If you do want to use the signal strength features in your processing, it will probably be more convenient to run the segmentation on the signal strength features themselves.  In this case, the start and end of each segment will be returned as indexes along the x-axis of the features array instead of being returned as time values.  This will make it easier to slice out sections of the features corresponding to detected segments since the indexes can be used directly to do the slicing.  Note that the detected segments should be equivalent to the results from running on the signal directly.

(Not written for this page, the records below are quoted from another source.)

(** ** The two payload builders

    [traced_payload_generator] wraps a builder in a tracing span and passes
    its arguments and result through. *)

(** The [payload = ApiCallPayload(...)] value of [generate_api_call_payload],
    with [app] filled in when the request carries one. *)
Definition api_call_payload (amb : Ambient) (request : HttpRequest.t)
    (response : HttpResponse.t) (gql_operations : list GraphQLOperationResponse)
    : res json :=
  content_length <-
    match headers_get (HttpRequest.headers request) (str "Content-Length") with
    | Some (c :: v) => int_of_str (c :: v)
    | _ => Ok 0
    end ;;
  let payload :=
    JDict [
      (str "event_type", JStr (str "observability_api_call"));
      (str "request", JDict [
         (str "id", JStr (uuid4 amb));
         (str "method", JStr (str_or (HttpRequest.method request) []));
         (str "url", JStr (HttpRequest.absolute_uri request));
         (str "time", JFloat (default (timezone_now amb)
                                (HttpRequest.request_time request)));
         (str "headers",
            headers_dict (hide_sensitive_headers (HttpRequest.headers request)));
         (str "content_length", JInt content_length) ]);
      (str "response", JDict [
         (str "headers",
            headers_dict (hide_sensitive_headers (HttpResponse.headers response)));
         (str "status_code", JInt (HttpResponse.status_code response));
         (str "content_length", JInt (len (HttpResponse.content response))) ]);
      (str "app", JNull);
      (str "gql_operations", JDict [
         (str "count", JInt (len gql_operations));
         (str "operations", JList []) ]) ] in
  match HttpRequest.app request with
  | Some app =>
      Ok (set_item payload (str "app")
            (JDict [ (str "id", JStr (to_global_id (str "App") (App.id app)));
                     (str "name", JStr (App.name app)) ]))
  | None => Ok payload
  end.
(** * RadarLPDP acquisition pipeline: a shallow embedding of [cadgetdata.c]

    The development follows the C sources of the PCI-9846H acquisition
    programs: [src/cadgetdata.c] (four hardware channels, CH1 and CH3 kept),
    its older sibling [src/CodeTriggerExtBaru/ori.c] (two channels, no
    channel selection), and of [src/CodeTriggerExtBaru/fft_zero.c] the
    flush, the loop that feeds its spectral stage, and the spectral stage.

    - 16-bit samples ([U16]) and bytes are integers of [Z];
    - [float] and [double] are the binary32 and binary64 formats of IEEE
      754, with the operations of the standard library's [SpecFloat];
    - [size_t] arithmetic is written with its wrap-around ([size_t]);
    - the C heap is a finite map from block identifiers to byte lists;
    - files are a finite map from path names to byte lists; the calls into
      stdio and the Win32 file API that act on files, and the messages of
      [save_batch_to_file], are recorded in program order in a trace of
      [io_op];
    - everything the program does not control (the driver's answers, the
      contents of the DMA buffers, the success of [realloc] and [fopen], the
      ESC key, the wall clock) is an explicit input record;
    - undefined behaviour of C (an access outside an object) and [exit(1)]
      are outcomes of their own. *)

From stdpp Require Import gmap strings list fin_maps.
From Stdlib Require Import ZArith Lia SpecFloat.

Open Scope Z_scope.

(** ** Compile-time configuration ([#define]s and the static selection table) *)

Record config := Config {
  BUFFER_SAMPLES : Z;          (* scans per half buffer *)
  TOTAL_HW_CHANNELS : Z;       (* channels scanned by the card, CH0.. *)
  SELECTED_IDX : list Z;       (* static const int SELECTED_IDX[] *)
  MAX_EVENT_BATCH : Z          (* capacity of g_data_buffer *)
}.

(** The values of [src/cadgetdata.c]. *)
Definition cadgetdata_config : config :=
  {| BUFFER_SAMPLES := 8192; TOTAL_HW_CHANNELS := 4;
     SELECTED_IDX := [1; 3]; MAX_EVENT_BATCH := 1000 |}.

(** [SELECTED_COUNT] is [sizeof(SELECTED_IDX)/sizeof(SELECTED_IDX[0])]. *)
Definition SELECTED_COUNT (cfg : config) : Z := Z.of_nat (length (SELECTED_IDX cfg)).

(** ** Machine arithmetic *)

(** [size_t] of the 64-bit Windows target: unsigned, 64 bits wide. *)
Definition SIZE_WIDTH : Z := 64.
Definition size_t (z : Z) : Z := z mod 2 ^ SIZE_WIDTH.

(** ** Calls and outcomes *)

(** The calls into stdio and the Win32 file API, in program order. *)
Inductive io_op :=
  | Printf (text : list Z)
  | FOpen (path : list Z) (ok : bool)            (* fopen(path, "wb") *)
  | FWrite (path : list Z) (bytes : list Z)      (* fwrite on the stream of path *)
  | FClose (path : list Z)
  | MoveFile (from to : list Z) (ok : bool).     (* MoveFileExA(from, to, REPLACE_EXISTING | WRITE_THROUGH) *)

(** A computation ends in one of four ways; when the process exits, or when
    the recorded environment ends inside a wait loop, the calls made so far
    are kept. *)
Inductive outcome (A : Type) : Type :=
  | Ok (a : A)                    (* the statement ran to its end *)
  | Undefined                     (* an access outside an object: undefined behaviour *)
  | Exited (tr : list io_op)      (* print_error_and_cleanup: the process called exit(1) *)
  | Stalled (tr : list io_op).    (* the recorded environment ended inside a wait loop *)
Arguments Ok {A} a.
Arguments Undefined {A}.
Arguments Exited {A} tr.
Arguments Stalled {A} tr.

#[global] Instance outcome_ret : MRet outcome := fun A a => Ok a.
#[global] Instance outcome_bind : MBind outcome := fun A B f m =>
  match m with
  | Ok a => f a
  | Undefined => Undefined
  | Exited tr => Exited tr
  | Stalled tr => Stalled tr
  end.

(** Reading [a[i]] from an array object: defined only inside the object. *)
Definition load {A} (a : list A) (i : Z) : outcome A :=
  if decide (0 <= i) then
    match a !! Z.to_nat i with
    | Some v => Ok v
    | None => Undefined
    end
  else Undefined.

(** Writing [a[i] = v]. *)
Definition store {A} (a : list A) (i : Z) (v : A) : outcome (list A) :=
  if decide (0 <= i < Z.of_nat (length a)) then Ok (<[Z.to_nat i := v]> a)
  else Undefined.
(** * aws-es-proxy: a shallow embedding of [aws-es-proxy.go]

    The proxy is one Go file.  Its own functions ([getSigner],
    [getCredentials], [copyHeaders], [replaceBody], [parseEndpoint],
    [ServeHTTP], [main]) are embedded below as Rocq functions.  The parts of
    the Go standard library and of the AWS SDK they call are either modelled
    concretely (strings, byte readers, header maps, the two regular
    expressions, durations) or, where their result is decided outside the
    program (URL parsing and printing, the clock, the ambient credential
    lookup, the signature computation, the network), taken from an
    environment [Env].

    Go strings are byte strings: they are modelled by [string] (a list of
    8-bit [ascii]); [[]byte] is [list byte]. *)

From Stdlib Require Import ZArith Lia Floats Ascii.
From stdpp Require Import gmap strings list.

Local Open Scope Z_scope.

(** Go's [[]byte]. *)
Abbreviation bytes := (list Byte.byte).

(* ===================================================================== *)
(** * Part I: definitions                                                 *)
(* ===================================================================== *)

(** ** Errors, results and control outcomes *)

(** A Go [error] value; only its text ([err.Error()]) is ever observed. *)
Record error := errors_New { Error : string }.

Inductive result (A : Type) :=
| Ok (a : A)
| Err (e : error).
Arguments Ok {A} a.
Arguments Err {A} e.

(** How a piece of code ends: it returns, the process exits
    ([log.Fatal] and [os.Exit]), or the goroutine panics. *)
Inductive Outcome (A : Type) :=
| Done (a : A)
| Exit (code : Z)
| Panicked (msg : string).
Arguments Done {A} a.
Arguments Exit {A} code.
Arguments Panicked {A} msg.

(** ** Package [strings] *)

Module strings.

(** [strings.Split(s, sep)] for a one-byte separator: the pieces of [s]
    between the occurrences of [sep]; always at least one piece. *)
Fixpoint splitAcc (sep : ascii) (cur : string) (s : string) : list string :=
  match s with
  | EmptyString => [cur]
  | String c s' =>
      if Ascii.eqb c sep
      then cur :: splitAcc sep EmptyString s'
      else splitAcc sep (cur +:+ String c EmptyString) s'
  end.

Definition Split (s : string) (sep : ascii) : list string :=
  splitAcc sep EmptyString s.

(** [strings.Replace(s, old, new, n)] for one-byte [old] and [new]: the
    first [n] occurrences are replaced, all of them when [n < 0]. *)
Fixpoint Replace (s : string) (old new : ascii) (n : Z) : string :=
  match s with
  | EmptyString => EmptyString
  | String c s' =>
      if Ascii.eqb c old && negb (n =? 0)
      then String new (Replace s' old new (if n <? 0 then n else n - 1))
      else String c (Replace s' old new n)
  end.

End strings.

(** ** Package [regexp] *)

Module regexp.

Definition newline : ascii := "010"%char.

(** The syntax trees the two patterns of the proxy compile to.  Go matches
    UTF-8 sequences where this model matches bytes; the literals of the
    two patterns are ASCII and [.] takes any sequence but the newline, so
    the spans found are the same. *)
Inductive Regexp :=
| EmptyMatch
| Literal (c : ascii)
| AnyCharNotNL
| Concat (a b : Regexp)
| Alternate (a b : Regexp)
| Star (a : Regexp).

(** A literal string, as a concatenation of its bytes. *)
Fixpoint literal (s : string) : Regexp :=
  match s with
  | EmptyString => EmptyMatch
  | String c s' => Concat (Literal c) (literal s')
  end.

(** The greedy star: [step] is the matcher of the starred expression.
    An iteration has to consume input, so [fuel], the length of the input
    at the start, bounds the number of iterations. *)
Fixpoint iterate (step : (string -> option string) -> string -> option string)
  (k : string -> option string) (fuel : nat) (s : string) : option string :=
  match fuel with
  | O => k s
  | S fuel' =>
      match step (fun t =>
                    if (String.length t <? String.length s)%nat
                    then iterate step k fuel' t else None) s with
      | Some r => Some r
      | None => k s
      end
  end.

(** Leftmost-first matching: [run re k s] is the outcome that a
    backtracking search finds first when it matches [re] at the start of
    [s] and then continues with [k] on the rest.  Alternation prefers its
    left branch and the star is greedy.  The result is the input left
    after the whole match. *)
Fixpoint run (re : Regexp) (k : string -> option string) (s : string)
  {struct re} : option string :=
  match re with
  | EmptyMatch => k s
  | Literal c =>
      match s with
      | String x t => if Ascii.eqb x c then k t else None
      | EmptyString => None
      end
  | AnyCharNotNL =>
      match s with
      | String x t => if Ascii.eqb x newline then None else k t
      | EmptyString => None
      end
  | Concat a b => run a (run b k) s
  | Alternate a b =>
      match run a k s with
      | Some r => Some r
      | None => run b k s
      end
  | Star a => iterate (run a) k (String.length s) s
  end.

(** The text of the leftmost match of [re] in [s], if there is one. *)
Fixpoint find (re : Regexp) (s : string) : option string :=
  match run re Some s with
  | Some rest =>
      Some (String.substring 0 (String.length s - String.length rest) s)
  | None =>
      match s with
      | EmptyString => None
      | String _ s' => find re s'
      end
  end.

(** [re.FindString(s)]: the leftmost match, or the empty string. *)
Definition FindString (re : Regexp) (s : string) : string :=
  default EmptyString (find re s).

End regexp.

(** [regexp.Compile("{.*}")]: an opening brace that starts no repetition
    count is a literal. *)
Definition regex : regexp.Regexp :=
  regexp.Concat (regexp.Literal "{")
    (regexp.Concat (regexp.Star regexp.AnyCharNotNL) (regexp.Literal "}")).

(** [regexp.Compile("_msearch|_bulk")]. *)
Definition regEx : regexp.Regexp :=
  regexp.Alternate (regexp.literal "_msearch") (regexp.literal "_bulk").

(** Lines 164 to 176 of [ServeHTTP]: the query summary computed from the
    request dump. *)
Definition extractQuery (dump : bytes) : string :=
  let rawQuery := String.string_of_list_byte dump in
  let rawQuery := strings.Replace rawQuery regexp.newline " " (-1) in
  let queryEx := regexp.FindString regEx rawQuery in
  if (String.length queryEx =? 0)%nat
  then regexp.FindString regex rawQuery
  else EmptyString.
Lemma find_loop_exit_iff (fuel : nat) (sk : stepper) (m : move)
    (target : float) (hs : bool) (st : find_state) (r : timepos) :
  find_loop fuel sk m target hs st = Some r <->
  exists k : nat,
    (k < fuel)%nat
    /\ find_exit (find_iterate k sk m target hs st) = true
    /\ (forall j : nat, (j < k)%nat ->
          find_exit (find_iterate j sk m target hs st) = false)
    /\ r = f_best (find_iterate k sk m target hs st).
Proof.
  revert st. induction fuel as [|fuel IH]; intros st; cbn [find_loop].
  - split; [discriminate | intros (k & Hk & _); lia].
  - destruct (find_exit st) eqn:Hx.
    + split.
      * intros [= <-]. exists 0%nat. cbn [find_iterate].
        repeat split; [lia | exact Hx | intros j Hj; lia].
      * intros (k & _ & Hk & Hj & ->).
        destruct k as [|k]; [reflexivity|].
        specialize (Hj 0%nat ltac:(lia)). cbn [find_iterate] in Hj.
        congruence.
    + rewrite IH. split.
      * intros (k & Hk & Hxk & Hj & ->). exists (S k). cbn [find_iterate].
        repeat split; [lia | exact Hxk |].
        intros [|j] Hlt; cbn [find_iterate]; [exact Hx | apply Hj; lia].
      * intros (k & Hk & Hxk & Hj & ->).
        destruct k as [|k]; cbn [find_iterate] in *; [congruence|].
        exists k. repeat split; [lia | exact Hxk |].
        intros j Hlt. apply (Hj (S j)). lia.
Qed.

(** A bracket that fails the exit test and that a pass leaves unchanged
    keeps the loop running for ever. *)
Lemma find_loop_fixed_point (fuel : nat) (sk : stepper) (m : move)
    (target : float) (hs : bool) (st : find_state) :
  find_exit st = false ->
  find_next sk m target hs st = st ->
  find_loop fuel sk m target hs st = None.
Proof.
  intros Hx Hn. induction fuel as [|fuel IH]; cbn [find_loop];
    [reflexivity|].
  rewrite Hx, Hn. exact IH.
Qed.

(** Two brackets that fail the exit test and that a pass turns into one
    another keep the loop running for ever. *)
Lemma find_loop_two_cycle (sk : stepper) (m : move) (target : float)
    (hs : bool) (a b : find_state) :
  find_exit a = false -> find_exit b = false ->
  find_next sk m target hs a = b -> find_next sk m target hs b = a ->
  forall fuel : nat,
    find_loop fuel sk m target hs a = None
    /\ find_loop fuel sk m target hs b = None.
Proof.
  intros Ha Hb Hab Hba. induction fuel as [|fuel [IHa IHb]];
    cbn [find_loop]; [split; reflexivity|].
  rewrite Ha, Hb, Hab, Hba. split; assumption.
Qed.

(** A double that is neither infinite nor a NaN differs from itself by
    zero. *)
Lemma sub_diag_small (v : float) :
  (fabs v <? infinity) = true -> (fabs (v - v) <=? 0.000000001) = true.
Proof.
  unfold fabs. rewrite ltb_spec, leb_spec, !abs_spec, sub_spec.
  change (Prim2SF infinity) with (S754_infinity false).
  destruct (Prim2SF v) as [s|s| |s mv ev]; try discriminate.
  - intros _. destruct s; vm_compute; reflexivity.
  - intros _. unfold SF64sub, SFsub. rewrite Z.sub_diag.
    vm_compute. reflexivity.
Qed.

(** A pass makes its guess the time of the best guess and of one endpoint,
    and leaves the other endpoint alone. *)
Lemma find_next_bracket (sk : stepper) (m : move) (target : float)
    (hs : bool) (st : find_state) :
  time (f_best (find_next sk m target hs st)) = find_guess st
  /\ ((f_low (find_next sk m target hs st) = f_low st
       /\ time (f_high (find_next sk m target hs st)) = find_guess st)
      \/ (time (f_low (find_next sk m target hs st)) = find_guess st
          /\ f_high (find_next sk m target hs st) = f_high st)).
Proof.
  unfold find_next. cbv zeta.
  destruct (Bool.eqb _ hs); cbn [f_best f_low f_high time];
    (split; [reflexivity|]); [left | right]; split; reflexivity.
Qed.

(** As long as the guesses fall strictly inside the bracket, each pass
    leaves fewer doubles between its two times, so the exit is reached
    within as many passes as there are doubles between them; the best guess
    at that point is the one at entry or a time strictly inside the
    bracket. *)
Lemma find_loop_terminates (sk : stepper) (m : move) (target : float)
    (hs : bool) (n : nat) :
  forall st : find_state,
    (doubles_between (time (f_low st)) (time (f_high st)) <= Z.of_nat n)%Z ->
    (forall k : nat,
        (forall j : nat, (j <= k)%nat ->
           find_exit (find_iterate j sk m target hs st) = false) ->
        find_inside (find_iterate k sk m target hs st) = true) ->
    exists k : nat,
      (k <= n)%nat
      /\ find_exit (find_iterate k sk m target hs st) = true
      /\ (forall j : nat, (j < k)%nat ->
            find_exit (find_iterate j sk m target hs st) = false)
      /\ (f_best (find_iterate k sk m target hs st) = f_best st
          \/ ((time (f_low st)
               <? time (f_best (find_iterate k sk m target hs st))) = true
              /\ (time (f_best (find_iterate k sk m target hs st))
                  <? time (f_high st)) = true)).
Proof.
  assert (Hexit : forall st : find_state,
             find_exit st = true ->
             exists k : nat,
               (k <= n)%nat
               /\ find_exit (find_iterate k sk m target hs st) = true
               /\ (forall j : nat, (j < k)%nat ->
                     find_exit (find_iterate j sk m target hs st) = false)
               /\ (f_best (find_iterate k sk m target hs st) = f_best st
                   \/ ((time (f_low st)
                        <? time (f_best (find_iterate k sk m target hs st)))
                       = true
                       /\ (time (f_best (find_iterate k sk m target hs st))
                           <? time (f_high st)) = true))).
  { intros st Hx. exists 0%nat. cbn [find_iterate].
    repeat split; [lia | exact Hx | intros j Hj; lia | left; reflexivity]. }
  induction n as [|n IH]; intros st Hw Hin;
    destruct (find_exit st) eqn:Hx; try (apply Hexit, Hx).
  - exfalso.
    assert (H0 : find_inside st = true).
    { apply (Hin 0%nat). intros j Hj.
      replace j with 0%nat by lia. exact Hx. }
    clear - H0 Hw. unfold find_inside in H0.
    apply andb_prop in H0 as [H1 H2]. unfold doubles_between in Hw.
    by_rank.
  - assert (H0 : find_inside st = true).
    { apply (Hin 0%nat). intros j Hj.
      replace j with 0%nat by lia. exact Hx. }
    unfold find_inside in H0. apply andb_prop in H0 as [H1 H2].
    destruct (find_next_bracket sk m target hs st) as (Eb & Ebr).
    set (st' := find_next sk m target hs st) in *.
    assert (Hw' : (doubles_between (time (f_low st')) (time (f_high st'))
                   <= Z.of_nat n)%Z).
    { clear - H1 H2 Hw Ebr. unfold doubles_between in *.
      destruct Ebr as [[-> ->]|[-> ->]]; by_rank. }
    assert (Hin' : forall k : nat,
               (forall j : nat, (j <= k)%nat ->
                  find_exit (find_iterate j sk m target hs st') = false) ->
               find_inside (find_iterate k sk m target hs st') = true).
    { intros k Hk. apply (Hin (S k)). intros [|j] Hj; [exact Hx|].
      apply Hk. lia. }
    assert (IHn : forall st : find_state, find_exit st = true ->
               exists k : nat,
                 (k <= n)%nat
                 /\ find_exit (find_iterate k sk m target hs st) = true
                 /\ (forall j : nat, (j < k)%nat ->
                       find_exit (find_iterate j sk m target hs st) = false)
                 /\ (f_best (find_iterate k sk m target hs st) = f_best st
                     \/ ((time (f_low st)
                          <? time (f_best (find_iterate k sk m target hs st)))
                         = true
                         /\ (time (f_best (find_iterate k sk m target hs st))
                             <? time (f_high st)) = true))).
    { intros s Hs. exists 0%nat. cbn [find_iterate].
      repeat split; [lia | exact Hs | intros j Hj; lia | left; reflexivity]. }
    destruct (IH IHn st' Hw' Hin') as (k & Hk & Hxk & Hj & Hb).
    exists (S k). cbn [find_iterate]. fold st'.
    split; [lia|]. split; [exact Hxk|]. split.
    + intros [|j] Hlt; cbn [find_iterate]; [exact Hx|]. fold st'.
      apply Hj. lia.
    + right. clear - H1 H2 Eb Ebr Hb.
      destruct Hb as [->|[Hb1 Hb2]].
      * rewrite Eb. split; assumption.
      * destruct Ebr as [[E1 E2]|[E1 E2]]; rewrite E1, E2 in *;
          split; by_rank.
Qed.

(** A pass that leaves both endpoints as it found them is followed by the
    exit: the next guess is the same, hence no further from the best guess
    than 1e-9 s, when it is a number other than an infinity. *)
Lemma find_next_same_bracket (sk : stepper) (m : move) (target : float)
    (hs : bool) (st : find_state) :
  (fabs (find_guess st) <? infinity) = true ->
  f_low (find_next sk m target hs st) = f_low st ->
  f_high (find_next sk m target hs st) = f_high st ->
  find_exit (find_next sk m target hs st) = true.
Proof.
  intros Hfin Hl Hh. unfold find_exit.
  assert (Eg : find_guess (find_next sk m target hs st) = find_guess st)
    by (unfold find_guess; rewrite Hl, Hh; reflexivity).
  destruct (find_next_bracket sk m target hs st) as [Eb _].
  rewrite Eg, Eb. apply sub_diag_small, Hfin.
Qed.

(** C4 (as amended): on a bracketed call the loop of the root finder has no
    cap on its passes and ends at exactly one place, the first pass whose
    guess lies within 1e-9 s of the time of the best guess so far, which it
    then returns.  The call does return when, up to that pass, every guess
    falls strictly between the two times of its bracket: each such pass
    leaves fewer doubles between them, so that there are at most as many
    passes as doubles between [low.time] and [high.time], and the time
    returned is that of the high endpoint or lies strictly between the two.
    And a pass that moves neither endpoint is followed by the exit. *)
Theorem itersolve_find_step_terminates (sk : stepper) (m : move)
    (low high : timepos) (target : float) :
  (position high - target =? 0) = false ->
  signbit (position low - target) <> signbit (position high - target) ->
  let hs := signbit (position high - target) in
  let st0 :=
    mk_find (mk_timepos (time low) (position low - target))
            (mk_timepos (time high) (position high - target)) high in
  (forall (fuel : nat) (r : timepos),
      itersolve_find_step fuel sk m low high target = Some r <->
      exists k : nat,
        (k < fuel)%nat
        /\ find_exit (find_iterate k sk m target hs st0) = true
        /\ (forall j : nat, (j < k)%nat ->
              find_exit (find_iterate j sk m target hs st0) = false)
        /\ r = f_best (find_iterate k sk m target hs st0))
  /\ ((forall k : nat,
         (forall j : nat, (j <= k)%nat ->
            find_exit (find_iterate j sk m target hs st0) = false) ->
         find_inside (find_iterate k sk m target hs st0) = true) ->
      exists (k : nat) (r : timepos),
        (Z.of_nat k <= Z.max 0 (doubles_between (time low) (time high)))%Z
        /\ (forall fuel : nat, (k < fuel)%nat ->
              itersolve_find_step fuel sk m low high target = Some r)
        /\ (r = high
            \/ ((time low <? time r) = true
                /\ (time r <? time high) = true)))
  /\ (forall k : nat,
        let st := find_iterate k sk m target hs st0 in
        (fabs (find_guess st) <? infinity) = true ->
        f_low (find_next sk m target hs st) = f_low st ->
        f_high (find_next sk m target hs st) = f_high st ->
        find_exit (find_next sk m target hs st) = true).
Proof.
  intros Hz Hs hs st0.
  assert (Hiff : forall (fuel : nat) (r : timepos),
             itersolve_find_step fuel sk m low high target = Some r <->
             exists k : nat,
               (k < fuel)%nat
               /\ find_exit (find_iterate k sk m target hs st0) = true
               /\ (forall j : nat, (j < k)%nat ->
                     find_exit (find_iterate j sk m target hs st0) = false)
               /\ r = f_best (find_iterate k sk m target hs st0)).
  { intros fuel r.
    unfold itersolve_find_step, truthy; cbn [position time].
    rewrite Hz; cbn [negb].
    destruct (Bool.eqb _ _) eqn:He.
    - apply Bool.eqb_prop in He. congruence.
    - apply find_loop_exit_iff. }
  split; [exact Hiff|]. split.
  - intros Hin.
    destruct (find_loop_terminates sk m target hs
                (Z.to_nat (Z.max 0 (doubles_between (time low) (time high))))
                st0) as (k & Hk & Hx & Hj & Hb).
    { cbn [st0 f_low f_high time]. lia. }
    { exact Hin. }
    exists k, (f_best (find_iterate k sk m target hs st0)).
    split; [lia|]. split.
    + intros fuel Hf. apply Hiff. exists k. auto.
    + cbn [st0 f_best f_low f_high time] in Hb. exact Hb.
  - intros k st. apply find_next_same_bracket.
Qed.

(** ** Position setters *)

(** C8: [itersolve_set_position] stores in [commanded_pos] exactly what
    [itersolve_calc_position_from_coord] returns, which is the projection
    called on a move that starts at [(x, y, z)], lasts 1000 s and has all
    other fields zero (velocity coefficients included), at time 500, the
    middle of that move; [itersolve_get_commanded_pos] then reads the value
    back. *)
Theorem itersolve_set_position_spec (sk : stepper) (x y z : float) :
  itersolve_get_commanded_pos (itersolve_set_position sk x y z)
  = itersolve_calc_position_from_coord sk x y z
  /\ itersolve_calc_position_from_coord sk x y z
     = calc_position_cb sk (coord_move x y z) (0.5 * move_t (coord_move x y z))
  /\ start_pos (coord_move x y z) = mk_coord x y z
  /\ start_v (coord_move x y z) = 0
  /\ half_accel (coord_move x y z) = 0
  /\ axes_r (coord_move x y z) = mk_coord 0 0 0
  /\ print_time (coord_move x y z) = 0
  /\ commanded_pos (itersolve_set_position sk x y z)
     = calc_position_cb sk (coord_move x y z) 500.
Proof. repeat split. Qed.
(** ** Libp2pNode: peer table and event handlers
    (gxchain-network/src/p2p.ts and its later version, unnamed/part_001) *)

Module P2PPeers.

(** [Libp2pNode] with its [peers] map.  A [Peer] object is represented
    by the number of the [createPeer] call that made it, so that a peer
    object replaced in the map is told apart from its successor. *)
Record Libp2pNodeP := mkNodeP {
  node : P2P.Libp2pNode;
  peers : gmap string nat;
  created : nat
}.

(** [getPeer(peerId)] *)
Definition getPeer (n : Libp2pNodeP) (peerId : string) : option nat :=
  peers n !! peerId.

(** [createPeer(peerId)]: [new Peer(...)], then
    [this.peers.set(peer.peerId, peer)]. *)
Definition createPeer (n : Libp2pNodeP) (id : string) : Libp2pNodeP :=
  mkNodeP (node n) (<[id := created n]> (peers n)) (S (created n)).

(** The ['peer:discovery'] handler of [init()]:
    [if (this.peers.get(id) || this.isBanned(id)) return;], then
    [createPeer].  The protocols are then installed on the new [Peer]
    object; a failure there is caught and emitted, and the peer stays in
    the map. *)
Definition on_discovery (now : Z) (n : Libp2pNodeP) (id : string)
    : Libp2pNodeP :=
  match peers n !! id with
  | Some _ => n
  | None =>
      let '(b, nd) := P2P.isBanned now (node n) id in
      let n1 := mkNodeP nd (peers n) (created n) in
      if b then n1 else createPeer n1 id
  end.

(** The ['peer:connect'] handler: [createPeer(remotePeer)]. *)
Definition on_connect (n : Libp2pNodeP) (id : string) : Libp2pNodeP :=
  createPeer n id.

(** [abort()]: when started, each peer's [abort()] is called (the
    objects stay in the map), [stop()] is awaited and [started] becomes
    false. *)
Definition abort (n : Libp2pNodeP) : Libp2pNodeP :=
  if P2P.started (node n)
  then mkNodeP (P2P.mkNode false (P2P.banned (node n))) (peers n) (created n)
  else n.
(** 94.6 with four decimals. *)
Lemma formatNumber_decimals_witness :
  formatNumber ex_toLocaleString ex_price 4 = lit "94.6000" /\
  exists n,
    nearest_scaled ex_price 4 n /\
    formatNumber ex_toLocaleString ex_price (Z.of_nat 4) = fixed_text ex_price 4 n /\
    length (last_digits 4 n) = 4%nat.
Proof.
  split; [vm_compute; reflexivity|].
  destruct (formatNumber_decimals ex_toLocaleString ex_price 4) as [_ Hbelow].
  - lia.
  - reflexivity.
  - vm_compute; reflexivity.
  - apply Hbelow. vm_compute; reflexivity.
Defined.

(** 94.6 and one half as prices. *)
Lemma formatPrice_decimals_witness :
  formatPrice ex_toLocaleString ex_price = lit "$94.6000" /\
  formatPrice ex_toLocaleString ex_half = lit "$0.500000" /\
  exists n,
    nearest_scaled ex_half 6 n /\
    formatPrice ex_toLocaleString ex_half = lit "$" ++ fixed_text ex_half 6 n /\
    length (last_digits 6 n) = 6%nat.
Proof.
  split; [vm_compute; reflexivity|]. split; [vm_compute; reflexivity|].
  destruct (formatPrice_decimals ex_toLocaleString ex_half) as [Hhalf _].
  - reflexivity.
  - vm_compute; reflexivity.
  - vm_compute; reflexivity.
  - exact Hhalf.
Defined.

So in this case, the returned segments will be a list of 3-tuples in the form:   `[(seg0_start_index, seg0_end_index, seg0_strength), (seg1_start_index, seg1_end_index, seg1_strength), ... ]`.

The code below demonstrates running segmentation directly on the features, and then plots the results using features sample indexes along the x-axis instead of time.  Then it demonstrates how to slice out the features for one of the segments (randomly selected each time the cell is run) and plots that as well.

In [None]:
# Run segmentation on the signal strength features
segment_index_list = segmenter.segment_signal_strength_features(signal_strength_features)
segment_start_indexes = [s[0] for s in segment_index_list]
segment_end_indexes = [s[1] for s in segment_index_list]

print(f"Number of segments detected = {len(segment_index_list)}")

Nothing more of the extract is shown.